**What you have to do:**
From the records below, extract only the lines running from the line with "eapply holding_mono; [by" to the line with "hs !! i = Some h →", both lines included, reproducing them exactly.

**Stored data:**
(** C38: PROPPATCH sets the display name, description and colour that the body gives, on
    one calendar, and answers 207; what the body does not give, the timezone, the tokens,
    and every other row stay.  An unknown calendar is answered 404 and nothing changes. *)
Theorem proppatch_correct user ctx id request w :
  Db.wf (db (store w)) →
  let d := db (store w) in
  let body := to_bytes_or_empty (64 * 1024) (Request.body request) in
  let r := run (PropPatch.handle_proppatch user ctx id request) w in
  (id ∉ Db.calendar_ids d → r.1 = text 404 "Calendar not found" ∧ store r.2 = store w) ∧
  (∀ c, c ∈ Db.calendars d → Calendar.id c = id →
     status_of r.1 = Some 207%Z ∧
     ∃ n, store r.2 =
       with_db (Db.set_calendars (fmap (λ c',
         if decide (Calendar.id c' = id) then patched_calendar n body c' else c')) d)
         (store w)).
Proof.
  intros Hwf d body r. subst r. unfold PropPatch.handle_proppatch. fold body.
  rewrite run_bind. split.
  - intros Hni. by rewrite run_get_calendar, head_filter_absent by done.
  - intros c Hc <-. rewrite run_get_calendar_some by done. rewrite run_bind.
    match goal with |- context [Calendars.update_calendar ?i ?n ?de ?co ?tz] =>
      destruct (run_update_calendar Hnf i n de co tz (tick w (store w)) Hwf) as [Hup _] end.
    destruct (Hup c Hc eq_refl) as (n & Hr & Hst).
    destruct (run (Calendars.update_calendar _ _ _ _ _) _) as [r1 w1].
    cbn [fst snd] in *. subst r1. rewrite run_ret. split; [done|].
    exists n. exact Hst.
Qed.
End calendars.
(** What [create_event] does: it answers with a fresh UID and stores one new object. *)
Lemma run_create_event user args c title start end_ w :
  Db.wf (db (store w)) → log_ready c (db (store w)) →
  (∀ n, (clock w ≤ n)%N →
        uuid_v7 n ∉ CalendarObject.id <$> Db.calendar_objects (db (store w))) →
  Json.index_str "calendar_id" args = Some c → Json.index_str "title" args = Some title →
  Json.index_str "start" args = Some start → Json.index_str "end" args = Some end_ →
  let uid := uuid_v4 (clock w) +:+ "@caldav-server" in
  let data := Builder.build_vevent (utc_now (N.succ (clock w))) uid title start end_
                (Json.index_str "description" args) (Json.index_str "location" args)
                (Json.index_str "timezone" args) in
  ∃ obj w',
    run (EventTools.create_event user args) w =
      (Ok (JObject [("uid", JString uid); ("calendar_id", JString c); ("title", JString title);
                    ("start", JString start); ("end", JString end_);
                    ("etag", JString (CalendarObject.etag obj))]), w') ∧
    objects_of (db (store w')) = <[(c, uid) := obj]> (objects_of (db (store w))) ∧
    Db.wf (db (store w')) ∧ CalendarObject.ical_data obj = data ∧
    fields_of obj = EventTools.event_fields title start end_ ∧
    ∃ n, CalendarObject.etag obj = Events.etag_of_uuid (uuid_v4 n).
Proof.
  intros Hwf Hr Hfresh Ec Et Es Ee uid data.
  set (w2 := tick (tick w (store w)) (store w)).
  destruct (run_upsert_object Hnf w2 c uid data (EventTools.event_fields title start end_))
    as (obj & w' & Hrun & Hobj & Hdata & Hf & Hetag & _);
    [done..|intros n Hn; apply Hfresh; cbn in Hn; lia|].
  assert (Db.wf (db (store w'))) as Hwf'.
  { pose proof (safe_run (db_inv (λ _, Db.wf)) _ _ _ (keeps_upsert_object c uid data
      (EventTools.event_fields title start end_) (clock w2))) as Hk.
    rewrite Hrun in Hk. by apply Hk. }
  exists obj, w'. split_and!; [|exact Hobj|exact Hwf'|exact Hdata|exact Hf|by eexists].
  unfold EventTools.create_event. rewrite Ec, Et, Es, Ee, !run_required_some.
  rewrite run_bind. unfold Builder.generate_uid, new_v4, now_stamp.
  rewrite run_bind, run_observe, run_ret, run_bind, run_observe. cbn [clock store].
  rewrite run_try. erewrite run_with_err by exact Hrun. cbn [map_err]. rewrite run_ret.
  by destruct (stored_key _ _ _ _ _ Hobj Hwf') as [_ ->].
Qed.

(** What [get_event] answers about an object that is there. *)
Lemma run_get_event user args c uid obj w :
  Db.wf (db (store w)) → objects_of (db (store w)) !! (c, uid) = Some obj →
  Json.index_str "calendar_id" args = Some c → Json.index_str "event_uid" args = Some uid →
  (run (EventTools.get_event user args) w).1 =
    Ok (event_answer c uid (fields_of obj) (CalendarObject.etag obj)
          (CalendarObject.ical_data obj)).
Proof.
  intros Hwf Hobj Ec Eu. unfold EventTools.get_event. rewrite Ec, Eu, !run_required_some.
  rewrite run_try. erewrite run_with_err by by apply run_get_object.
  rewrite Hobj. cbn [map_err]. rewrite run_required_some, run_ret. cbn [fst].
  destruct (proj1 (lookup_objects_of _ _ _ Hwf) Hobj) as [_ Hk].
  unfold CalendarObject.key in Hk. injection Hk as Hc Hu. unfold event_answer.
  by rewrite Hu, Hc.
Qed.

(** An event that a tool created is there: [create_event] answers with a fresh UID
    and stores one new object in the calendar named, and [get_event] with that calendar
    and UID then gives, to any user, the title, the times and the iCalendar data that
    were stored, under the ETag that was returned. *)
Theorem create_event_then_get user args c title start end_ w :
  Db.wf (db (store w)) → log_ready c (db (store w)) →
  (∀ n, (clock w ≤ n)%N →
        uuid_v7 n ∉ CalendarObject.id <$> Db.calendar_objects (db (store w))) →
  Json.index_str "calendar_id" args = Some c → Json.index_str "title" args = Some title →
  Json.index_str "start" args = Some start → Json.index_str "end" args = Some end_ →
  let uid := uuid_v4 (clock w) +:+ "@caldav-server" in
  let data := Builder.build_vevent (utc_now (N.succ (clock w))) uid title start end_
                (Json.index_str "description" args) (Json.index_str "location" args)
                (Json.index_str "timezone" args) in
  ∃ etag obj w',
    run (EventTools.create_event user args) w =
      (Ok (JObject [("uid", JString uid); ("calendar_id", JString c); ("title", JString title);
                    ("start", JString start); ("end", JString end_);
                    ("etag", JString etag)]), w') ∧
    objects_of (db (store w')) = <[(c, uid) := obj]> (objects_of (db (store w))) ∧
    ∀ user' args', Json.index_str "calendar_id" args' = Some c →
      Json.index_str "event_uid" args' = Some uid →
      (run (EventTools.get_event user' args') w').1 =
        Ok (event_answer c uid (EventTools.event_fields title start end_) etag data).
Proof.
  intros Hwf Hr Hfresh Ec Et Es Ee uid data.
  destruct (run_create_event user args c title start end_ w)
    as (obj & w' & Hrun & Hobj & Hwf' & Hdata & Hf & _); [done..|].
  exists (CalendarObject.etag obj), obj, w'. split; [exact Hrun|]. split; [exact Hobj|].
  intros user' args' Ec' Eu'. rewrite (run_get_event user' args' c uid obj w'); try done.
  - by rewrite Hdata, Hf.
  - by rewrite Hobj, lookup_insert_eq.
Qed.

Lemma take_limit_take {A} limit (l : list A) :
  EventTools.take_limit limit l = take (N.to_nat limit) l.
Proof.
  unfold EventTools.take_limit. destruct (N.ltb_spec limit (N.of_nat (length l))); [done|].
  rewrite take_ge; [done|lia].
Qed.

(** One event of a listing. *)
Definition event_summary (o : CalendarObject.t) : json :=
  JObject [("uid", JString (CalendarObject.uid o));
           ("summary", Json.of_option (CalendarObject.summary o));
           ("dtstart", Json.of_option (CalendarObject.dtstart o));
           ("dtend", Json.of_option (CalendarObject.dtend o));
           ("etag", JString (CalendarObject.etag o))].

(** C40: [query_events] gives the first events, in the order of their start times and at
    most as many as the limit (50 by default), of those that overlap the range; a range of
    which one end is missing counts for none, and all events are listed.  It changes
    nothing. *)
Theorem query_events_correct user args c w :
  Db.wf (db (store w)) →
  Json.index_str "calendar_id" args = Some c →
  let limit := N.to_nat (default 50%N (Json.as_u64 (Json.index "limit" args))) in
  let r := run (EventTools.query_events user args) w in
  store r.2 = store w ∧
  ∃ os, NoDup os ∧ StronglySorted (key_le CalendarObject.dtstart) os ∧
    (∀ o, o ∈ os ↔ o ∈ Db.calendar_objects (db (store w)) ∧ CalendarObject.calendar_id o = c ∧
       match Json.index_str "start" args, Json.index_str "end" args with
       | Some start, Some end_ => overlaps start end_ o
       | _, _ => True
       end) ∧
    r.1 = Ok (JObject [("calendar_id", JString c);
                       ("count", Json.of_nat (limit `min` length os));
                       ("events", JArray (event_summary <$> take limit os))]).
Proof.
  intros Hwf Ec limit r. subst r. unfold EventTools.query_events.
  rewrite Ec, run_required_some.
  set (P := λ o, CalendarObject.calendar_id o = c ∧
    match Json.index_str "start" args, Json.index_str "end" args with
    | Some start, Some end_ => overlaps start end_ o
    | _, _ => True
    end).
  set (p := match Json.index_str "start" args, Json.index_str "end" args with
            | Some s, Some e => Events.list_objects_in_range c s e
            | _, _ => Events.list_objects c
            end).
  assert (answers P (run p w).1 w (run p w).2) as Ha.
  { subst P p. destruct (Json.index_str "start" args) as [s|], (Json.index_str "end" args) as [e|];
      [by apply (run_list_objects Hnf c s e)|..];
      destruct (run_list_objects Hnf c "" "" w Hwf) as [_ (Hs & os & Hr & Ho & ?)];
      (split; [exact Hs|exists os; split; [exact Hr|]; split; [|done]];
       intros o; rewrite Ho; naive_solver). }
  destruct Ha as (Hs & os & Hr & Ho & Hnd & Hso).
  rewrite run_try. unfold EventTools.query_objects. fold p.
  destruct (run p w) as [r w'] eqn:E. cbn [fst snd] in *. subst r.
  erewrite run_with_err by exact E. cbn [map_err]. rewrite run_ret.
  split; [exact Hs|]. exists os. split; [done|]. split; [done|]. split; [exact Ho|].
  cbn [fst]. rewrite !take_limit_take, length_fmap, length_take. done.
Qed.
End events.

* * *

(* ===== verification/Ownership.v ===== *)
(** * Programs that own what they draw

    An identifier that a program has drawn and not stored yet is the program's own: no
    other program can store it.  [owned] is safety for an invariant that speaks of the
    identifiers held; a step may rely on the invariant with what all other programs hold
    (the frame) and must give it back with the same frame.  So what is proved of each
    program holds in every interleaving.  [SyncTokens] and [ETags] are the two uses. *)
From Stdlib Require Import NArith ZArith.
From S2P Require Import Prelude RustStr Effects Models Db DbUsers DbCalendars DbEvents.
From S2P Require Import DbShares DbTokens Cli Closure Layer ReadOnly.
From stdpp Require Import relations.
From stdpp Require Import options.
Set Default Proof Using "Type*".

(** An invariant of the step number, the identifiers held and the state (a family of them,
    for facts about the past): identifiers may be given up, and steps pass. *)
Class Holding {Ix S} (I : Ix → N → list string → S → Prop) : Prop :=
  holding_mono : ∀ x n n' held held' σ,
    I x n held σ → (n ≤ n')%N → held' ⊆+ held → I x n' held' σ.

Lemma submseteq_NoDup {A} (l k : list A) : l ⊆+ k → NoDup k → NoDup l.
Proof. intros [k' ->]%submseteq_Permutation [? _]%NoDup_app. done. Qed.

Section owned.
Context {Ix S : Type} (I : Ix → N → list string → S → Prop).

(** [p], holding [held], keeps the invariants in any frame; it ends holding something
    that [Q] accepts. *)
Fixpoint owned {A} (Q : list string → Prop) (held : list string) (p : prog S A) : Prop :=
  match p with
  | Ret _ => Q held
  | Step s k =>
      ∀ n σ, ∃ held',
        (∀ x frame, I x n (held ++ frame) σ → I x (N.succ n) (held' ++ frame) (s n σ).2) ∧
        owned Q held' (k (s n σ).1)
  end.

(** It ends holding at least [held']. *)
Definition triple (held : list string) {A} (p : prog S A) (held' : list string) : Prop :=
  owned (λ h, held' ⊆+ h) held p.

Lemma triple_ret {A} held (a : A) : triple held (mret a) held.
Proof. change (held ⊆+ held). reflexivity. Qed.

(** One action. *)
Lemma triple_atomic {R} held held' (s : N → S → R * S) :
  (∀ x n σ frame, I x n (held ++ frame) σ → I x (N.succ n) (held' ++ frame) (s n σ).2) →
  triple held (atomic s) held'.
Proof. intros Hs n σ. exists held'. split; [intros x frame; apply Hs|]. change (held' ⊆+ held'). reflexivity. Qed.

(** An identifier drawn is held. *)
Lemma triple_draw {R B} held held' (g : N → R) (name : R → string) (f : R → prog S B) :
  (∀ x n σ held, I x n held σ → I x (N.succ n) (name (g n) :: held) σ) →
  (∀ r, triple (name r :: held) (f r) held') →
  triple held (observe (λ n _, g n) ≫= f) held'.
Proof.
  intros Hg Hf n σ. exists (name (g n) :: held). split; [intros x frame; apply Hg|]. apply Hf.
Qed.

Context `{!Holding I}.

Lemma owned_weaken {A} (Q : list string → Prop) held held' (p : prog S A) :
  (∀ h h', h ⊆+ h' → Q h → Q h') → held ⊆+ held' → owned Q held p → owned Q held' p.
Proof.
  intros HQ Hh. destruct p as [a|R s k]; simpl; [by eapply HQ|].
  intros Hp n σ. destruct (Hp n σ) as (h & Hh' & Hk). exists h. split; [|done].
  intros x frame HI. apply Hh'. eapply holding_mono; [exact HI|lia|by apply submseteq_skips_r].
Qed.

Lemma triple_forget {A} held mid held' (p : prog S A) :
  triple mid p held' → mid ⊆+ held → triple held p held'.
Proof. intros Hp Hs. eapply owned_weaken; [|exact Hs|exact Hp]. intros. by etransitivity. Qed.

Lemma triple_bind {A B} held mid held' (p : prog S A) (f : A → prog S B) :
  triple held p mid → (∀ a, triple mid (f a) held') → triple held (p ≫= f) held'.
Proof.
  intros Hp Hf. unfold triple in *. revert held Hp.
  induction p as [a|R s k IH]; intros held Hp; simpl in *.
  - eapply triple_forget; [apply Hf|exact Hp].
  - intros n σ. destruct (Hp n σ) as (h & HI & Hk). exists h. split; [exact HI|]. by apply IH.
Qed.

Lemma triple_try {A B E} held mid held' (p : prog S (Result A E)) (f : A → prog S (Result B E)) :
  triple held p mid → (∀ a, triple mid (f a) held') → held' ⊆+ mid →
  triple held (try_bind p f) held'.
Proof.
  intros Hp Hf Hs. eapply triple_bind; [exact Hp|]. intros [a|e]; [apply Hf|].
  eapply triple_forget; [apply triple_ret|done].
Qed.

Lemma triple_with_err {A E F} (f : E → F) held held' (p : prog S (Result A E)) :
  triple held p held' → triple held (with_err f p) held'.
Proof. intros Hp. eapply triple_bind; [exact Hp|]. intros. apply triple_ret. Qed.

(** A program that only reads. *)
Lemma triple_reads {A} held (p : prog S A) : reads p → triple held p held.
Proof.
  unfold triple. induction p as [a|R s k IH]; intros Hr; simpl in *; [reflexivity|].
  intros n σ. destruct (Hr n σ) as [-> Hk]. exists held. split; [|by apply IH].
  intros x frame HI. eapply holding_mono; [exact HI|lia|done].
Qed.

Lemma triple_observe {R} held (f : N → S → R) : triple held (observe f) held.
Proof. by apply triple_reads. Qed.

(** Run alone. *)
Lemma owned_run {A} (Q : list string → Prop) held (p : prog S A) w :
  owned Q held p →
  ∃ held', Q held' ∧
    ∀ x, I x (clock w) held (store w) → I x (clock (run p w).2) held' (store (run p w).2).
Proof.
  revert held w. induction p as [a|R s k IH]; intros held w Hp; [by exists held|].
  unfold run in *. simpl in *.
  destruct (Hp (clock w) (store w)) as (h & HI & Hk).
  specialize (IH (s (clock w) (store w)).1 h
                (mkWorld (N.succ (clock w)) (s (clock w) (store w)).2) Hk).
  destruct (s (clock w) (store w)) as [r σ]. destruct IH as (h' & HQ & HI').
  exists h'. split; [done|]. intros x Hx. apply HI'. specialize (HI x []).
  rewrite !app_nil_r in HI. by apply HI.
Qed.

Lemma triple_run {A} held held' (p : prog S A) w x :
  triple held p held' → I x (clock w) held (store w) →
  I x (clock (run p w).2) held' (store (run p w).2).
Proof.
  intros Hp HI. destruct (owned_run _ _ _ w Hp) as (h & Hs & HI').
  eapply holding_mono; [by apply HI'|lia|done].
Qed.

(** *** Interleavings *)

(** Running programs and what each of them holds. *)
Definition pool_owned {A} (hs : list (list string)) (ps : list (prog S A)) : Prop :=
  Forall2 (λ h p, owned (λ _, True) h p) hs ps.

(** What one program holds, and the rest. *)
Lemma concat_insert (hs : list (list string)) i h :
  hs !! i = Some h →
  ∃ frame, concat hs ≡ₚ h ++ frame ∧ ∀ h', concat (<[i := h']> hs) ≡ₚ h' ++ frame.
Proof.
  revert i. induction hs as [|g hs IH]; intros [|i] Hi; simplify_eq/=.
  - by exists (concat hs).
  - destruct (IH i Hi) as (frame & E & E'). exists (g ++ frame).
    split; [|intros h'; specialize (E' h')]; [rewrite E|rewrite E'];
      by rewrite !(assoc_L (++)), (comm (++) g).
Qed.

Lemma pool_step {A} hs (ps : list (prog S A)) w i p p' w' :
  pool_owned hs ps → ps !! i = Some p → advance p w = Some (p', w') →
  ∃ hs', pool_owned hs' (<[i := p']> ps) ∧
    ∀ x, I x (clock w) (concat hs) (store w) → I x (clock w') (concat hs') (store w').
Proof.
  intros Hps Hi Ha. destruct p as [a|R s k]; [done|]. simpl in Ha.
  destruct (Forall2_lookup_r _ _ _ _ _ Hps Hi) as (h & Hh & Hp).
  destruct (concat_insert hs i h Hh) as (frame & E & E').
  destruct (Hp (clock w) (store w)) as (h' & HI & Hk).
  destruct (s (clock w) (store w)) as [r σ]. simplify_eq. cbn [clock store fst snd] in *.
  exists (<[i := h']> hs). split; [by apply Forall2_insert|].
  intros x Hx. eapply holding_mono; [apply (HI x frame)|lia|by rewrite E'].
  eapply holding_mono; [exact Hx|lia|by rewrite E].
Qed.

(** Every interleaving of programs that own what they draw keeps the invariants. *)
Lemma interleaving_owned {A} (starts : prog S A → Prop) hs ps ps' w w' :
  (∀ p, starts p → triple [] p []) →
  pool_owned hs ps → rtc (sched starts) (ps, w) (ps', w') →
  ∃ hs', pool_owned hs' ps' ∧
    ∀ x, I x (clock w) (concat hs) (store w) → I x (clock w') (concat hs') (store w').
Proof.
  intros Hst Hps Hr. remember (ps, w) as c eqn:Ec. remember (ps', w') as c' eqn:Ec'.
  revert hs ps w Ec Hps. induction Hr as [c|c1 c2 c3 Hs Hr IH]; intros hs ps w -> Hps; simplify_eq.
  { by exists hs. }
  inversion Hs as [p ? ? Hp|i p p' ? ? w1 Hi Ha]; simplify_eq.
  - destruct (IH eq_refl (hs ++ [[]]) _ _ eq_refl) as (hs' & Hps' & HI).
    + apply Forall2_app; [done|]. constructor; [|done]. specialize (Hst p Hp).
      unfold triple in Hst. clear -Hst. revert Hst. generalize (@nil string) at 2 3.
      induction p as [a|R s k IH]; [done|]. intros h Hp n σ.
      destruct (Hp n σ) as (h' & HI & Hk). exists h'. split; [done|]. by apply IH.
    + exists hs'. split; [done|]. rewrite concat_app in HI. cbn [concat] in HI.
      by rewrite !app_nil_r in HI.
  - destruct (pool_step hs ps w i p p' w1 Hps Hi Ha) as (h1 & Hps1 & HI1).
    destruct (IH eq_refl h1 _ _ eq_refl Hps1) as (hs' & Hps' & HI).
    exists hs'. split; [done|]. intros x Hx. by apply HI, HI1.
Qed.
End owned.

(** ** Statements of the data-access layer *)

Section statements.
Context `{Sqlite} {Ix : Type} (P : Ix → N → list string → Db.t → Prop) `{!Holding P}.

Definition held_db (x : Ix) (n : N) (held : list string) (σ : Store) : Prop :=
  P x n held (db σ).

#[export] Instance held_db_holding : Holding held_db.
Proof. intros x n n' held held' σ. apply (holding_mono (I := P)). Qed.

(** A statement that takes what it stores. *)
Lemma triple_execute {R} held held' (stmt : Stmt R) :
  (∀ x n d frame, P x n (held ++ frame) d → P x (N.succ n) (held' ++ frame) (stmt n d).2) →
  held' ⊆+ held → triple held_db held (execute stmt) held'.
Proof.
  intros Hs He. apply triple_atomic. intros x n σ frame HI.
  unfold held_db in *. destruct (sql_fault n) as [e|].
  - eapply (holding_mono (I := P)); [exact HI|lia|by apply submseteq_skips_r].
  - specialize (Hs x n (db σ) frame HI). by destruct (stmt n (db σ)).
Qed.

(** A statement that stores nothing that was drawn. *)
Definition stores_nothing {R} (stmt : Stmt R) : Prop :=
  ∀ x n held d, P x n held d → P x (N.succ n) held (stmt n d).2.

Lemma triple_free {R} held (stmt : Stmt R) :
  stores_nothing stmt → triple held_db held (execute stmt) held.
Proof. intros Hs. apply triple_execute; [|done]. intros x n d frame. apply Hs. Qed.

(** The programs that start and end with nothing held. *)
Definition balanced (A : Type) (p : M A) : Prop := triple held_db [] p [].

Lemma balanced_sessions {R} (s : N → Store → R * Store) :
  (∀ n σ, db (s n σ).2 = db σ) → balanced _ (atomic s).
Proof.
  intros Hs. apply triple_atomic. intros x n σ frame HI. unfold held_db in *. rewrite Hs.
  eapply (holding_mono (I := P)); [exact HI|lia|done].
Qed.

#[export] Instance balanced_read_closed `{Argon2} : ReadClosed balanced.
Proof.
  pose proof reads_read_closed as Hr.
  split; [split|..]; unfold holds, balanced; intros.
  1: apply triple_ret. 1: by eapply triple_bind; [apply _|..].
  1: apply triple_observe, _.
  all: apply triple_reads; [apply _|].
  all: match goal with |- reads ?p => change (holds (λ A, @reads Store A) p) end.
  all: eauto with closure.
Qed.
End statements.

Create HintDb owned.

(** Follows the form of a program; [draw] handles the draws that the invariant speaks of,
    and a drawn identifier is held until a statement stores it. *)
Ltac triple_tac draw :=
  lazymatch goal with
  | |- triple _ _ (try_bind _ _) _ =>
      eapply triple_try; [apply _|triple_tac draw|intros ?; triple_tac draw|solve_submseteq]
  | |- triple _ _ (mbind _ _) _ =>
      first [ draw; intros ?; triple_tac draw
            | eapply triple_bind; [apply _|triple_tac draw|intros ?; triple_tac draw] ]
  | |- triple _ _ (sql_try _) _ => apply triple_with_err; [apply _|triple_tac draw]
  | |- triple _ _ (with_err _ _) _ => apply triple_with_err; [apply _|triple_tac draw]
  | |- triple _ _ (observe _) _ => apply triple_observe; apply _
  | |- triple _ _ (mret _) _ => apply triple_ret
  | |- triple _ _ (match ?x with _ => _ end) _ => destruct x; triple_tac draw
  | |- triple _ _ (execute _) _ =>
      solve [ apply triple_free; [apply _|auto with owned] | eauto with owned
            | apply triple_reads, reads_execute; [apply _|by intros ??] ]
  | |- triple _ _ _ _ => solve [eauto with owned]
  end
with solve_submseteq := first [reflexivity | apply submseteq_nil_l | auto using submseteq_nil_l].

**Response area:**
  eapply holding_mono; [by apply HI'|lia|done].
Qed.

(** *** Interleavings *)

(** Running programs and what each of them holds. *)
Definition pool_owned {A} (hs : list (list string)) (ps : list (prog S A)) : Prop :=
  Forall2 (λ h p, owned (λ _, True) h p) hs ps.

(** What one program holds, and the rest. *)
Lemma concat_insert (hs : list (list string)) i h :
  hs !! i = Some h →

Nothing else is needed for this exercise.